# birds of a feather flock together



## Gerald Goodall

Can you translate:  

I'm trying to ask someone if they ever heard this saying before

Have you ever heard this saying " Birds of a feather flock together "

Mdoerator's note: Two threads have been merged to create this one.


----------



## Rach404

I'm not sure what the translation is, but I've heard this a lot....it's quite old english really, it's not used a lot now, but it used to be quite a common saying in Britain, although I can't speak for any other english-speaking countries.
It means that the same kind of people stick together...


----------



## Mariaguadalupe

Un refrán posible con similitud de intención:

"Dios los hace y ellos se juntan"

Tal vez haya más, sin embargo, de momento no los recuerdo.  (frustración!)


----------



## Enlasarenas

¡Muy bien dicho, Mariaguadalupe! 

Yo añadiría ésta: "Dime con quién andas y te diré quién eres", aunque no estoy del todo seguro de que tenga el mismo sentido.

Arenas

P.D. Por cierto, en el hilo "ser/estar correcto" he citado un hilo anterior del que tú fuiste mi fuente de inspiración . Por si te interesara echarle un vistazo a ver qué opinas...


----------



## Whisky con ron

Que tal "De tal palo tal astilla"?


----------



## Enlasarenas

Whisky con ron said:
			
		

> Que tal "De tal palo tal astilla"?


Ése creo que equivale a "like father, like son"...

Arenas


----------



## Mariaguadalupe

Gracias, Enlasarenas, lo buscaré más tarde.  Desgraciadamente (afortunadamente?) tengo que entregar un proyecto y no me puedo dar el lujo de más tiempo.  pero lo busco.  
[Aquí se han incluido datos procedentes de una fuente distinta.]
(* ===== verification/ExecutionContext.v ===== *)
(** * Running one event in a context

    src/src/execution_context.rs ([exec], [drain_waituntil], [await_event_loop],
    [trigger_fetch_event], [trigger_task_event], [check_termination_reason],
    [reset], [abort]) with the exit conditions of src/src/execution_helpers.rs.

    The guest, the watchdogs and the client act between the observations the code
    makes, so every observation is an input: a [View] is what the code can read at
    one point, and a [PollEnv] is what one poll of the event loop sees. The effects
    the code has on its surroundings (the fair queue, the scheduler, the client)
    are recorded in order. An event that still waits when its polls are used up
    has no result. *)

From stdpp Require Import base list strings gmap.
From Stdlib Require Import ZArith Lia.
From S2P Require Import Prelude Streams Dispatch.

Module ExecutionContext.

Open Scope Z_scope.

Definition WebSocketId := Z.

(** ** Exit conditions (execution_helpers.rs) *)

Inductive EventLoopExit :=
| ResponseReady
| HandlerComplete
| StreamsComplete
| FullyComplete
| SocketClosed.

Inductive PromiseState := Pending | Fulfilled | Rejected.
(* ===== verification/DurableObjectCorrect.v ===== *)
(** * Correctness of a Durable Object

    Events go in one by one in the order they came and only through an open input
    gate; callbacks run in order, and only storage results run while the object
    reads; an answer leaves once, and only after the writes made before it were
    committed. *)

From stdpp Require Import base list gmap strings relations.
From Stdlib Require Import ZArith Lia.
From S2P Require Import Prelude ObjectQueue Handlers Dispatch DurableObject.

Module DurableObjectCorrect.
Import ObjectQueue DurableObject.

Section Correct.

Context {StorageOp SocketOp Answer Host : Type}.
Context (writes : StorageOp -> bool).
Context (storage_error : string -> Answer) (is_error : Answer -> bool).
Context (handle_storage : Host -> StorageOp -> option Answer * Host).
Context (handle_socket : Host -> SocketOp -> Host).
Context (host0 : Host).

Local Notation Object := (@Object StorageOp SocketOp).
Local Notation commits := (all_commit writes storage_error is_error handle_storage handle_socket host0).
Local Notation poll_gate := (poll_gate writes storage_error is_error handle_storage handle_socket host0).
Local Notation answer_one := (answer_one writes storage_error is_error handle_storage handle_socket host0).
Local Notation answer := (answer writes storage_error is_error handle_storage handle_socket host0).
Local Notation turn_rounds := (turn_rounds writes storage_error is_error handle_storage handle_socket host0).
Local Notation poll := (poll writes storage_error is_error handle_storage handle_socket host0).
Local Notation serve_polls := (serve_polls writes storage_error is_error handle_storage handle_socket host0).
Local Notation serve_object := (serve_object writes storage_error is_error handle_storage handle_socket host0).
Implicit Types (o : Object) (t : Loop) (f : InFlight).
Lemma run_ends fuel : forall w a script,
  task_inv w -> is_Some (heap w !! a) -> waiting w a + all_posts script < fuel ->
  exists ts script' w', run fuel w a script = Some (ts, script', w') /\ next w' a = Some (None, w').
Proof.
  induction fuel as [|fuel IH]; intros w a script Hi Ha Hf; [lia|]. cbn [run].
  destruct (next_counts w a Ha) as [E|(t & w1 & E & Ha1 & Hw1)]; rewrite E; simpl.
  { by exists [], script, w. }
  assert (exists e rest, (match script with [] => (mkEffect [] 0, []) | e :: s => (e, s) end) = (e, rest) /\
    length (posts e) + all_posts rest <= all_posts script) as (e & rest & -> & Hp).
  { destruct script as [|e rest]; [by exists (mkEffect [] 0), []|by exists e, rest]. }
  destruct (post_all_counts (posts e) w1 a (next_inv _ _ _ _ Hi E) Ha1) as (w2 & -> & H2 & Ha2 & Hw2). simpl.
  destruct (IH (pass w2 (took e)) a rest) as (ts & s' & w3 & -> & Hn).
  - by eapply tasks_only_inv; [..|exact H2].
  - done.
  - change (waiting (pass w2 (took e)) a) with (waiting w2 a). lia.
  - by exists (t :: ts), s', w3.
Qed.

(** ** What the queues promise *)

Lemma ran_gone a h : ran a h ⊆+ gone a h.
Proof.
  induction h as [|e h IH]; [done|]. unfold ran, gone in *. rewrite !project_cons. apply submseteq_app; [done|].
  unfold of_arc. case_decide; [|done]. destruct e; try done. apply submseteq_nil_l.
Qed.


(** No wake-up is lost: an event loop that polled and was not woken since is
    still known to the queue of its isolate, and no task without a delay came to that
    queue since the poll. *)
Theorem no_wakeup_is_lost w i a wk :
  reachable_world w -> waiters w !! i = Some (Some (mkWaiter a (Some wk))) -> wk ∉ notified w ->
  quiet_since a wk (history w) = true /\ exists q, queue_at w a = Some q /\ wk ∈ wakers q.
Proof.
  intros Hi%reachable_wakes Hl Hn. destruct (wi_waits _ Hi i a wk Hl) as [?|(q & ? & ? & ?)]; [done|].
  split; [done|by exists q].
Qed.

(** [run] ends, whatever its tasks post as long as they post finitely often, and
    then no task of the isolate is due. *)
Theorem run_leaves_nothing_due w a script :
  reachable_world w -> is_Some (heap w !! a) ->
  exists ts script' w',
    run (S (waiting w a + all_posts script)) w a script = Some (ts, script', w') /\
    next w' a = Some (None, w').
Proof. intros Hi%reachable_tasks Ha. apply run_ends; [done|done|lia]. Qed.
Y si creo que tambien es pertinente tu refrán.

Saludos,

Mariaguadalupe


----------



## gdiaz

Mariaguadalupe said:
			
		

> "Dios los hace y ellos se juntan"


Dios los cría y el diablo los junta.

Otra posibilidad, casi literal: Pájaros de un mismo plumaje vuelan juntos.


----------



## Mariaguadalupe

Es interesante como el mismo refrán cambia de region a region dentro de un mismo pais y mas de un pais a otro.  

(No encuentro los acentos aqui!)  Perdon!


----------



## josie

Tienen razon en decir que depende de pais.
Birds of a feather, flock together 
En Mexico diriamos "dime con quien andas y te dire quien eres", otra opcion seria
"el que anda con lobos a ahullar se enseña"
La idea es que las personas de similar reputacion andan juntas.


----------



## LauraPV

Hola, 

en España se dice:

*Dios los cria y ellos se juntan*

(en el sentido de los que son parecidos se suelen unir)

ciao


----------



## E-J

Si no me equivoco, lo que busca Gerald es una traducción no del refrán, sino de su pregunta: "Have you ever heard this saying ...?" 

Gerald, I would suggest: 

¿Has oido este refrán? (Have you heard this saying?) 
or 
"¿Conoces este refrán?" (Do you know/are you familiar with this saying?)

But it will also depend on which form of 'you' you want to use - 'tu' or 'usted'. These examples are for 'tu'.


----------



## EVAVIGIL

josie said:
			
		

> En Mexico diriamos "dime con quien andas y te dire quien eres", otra opcion seria
> "el que anda con lobos a ahullar   se enseña"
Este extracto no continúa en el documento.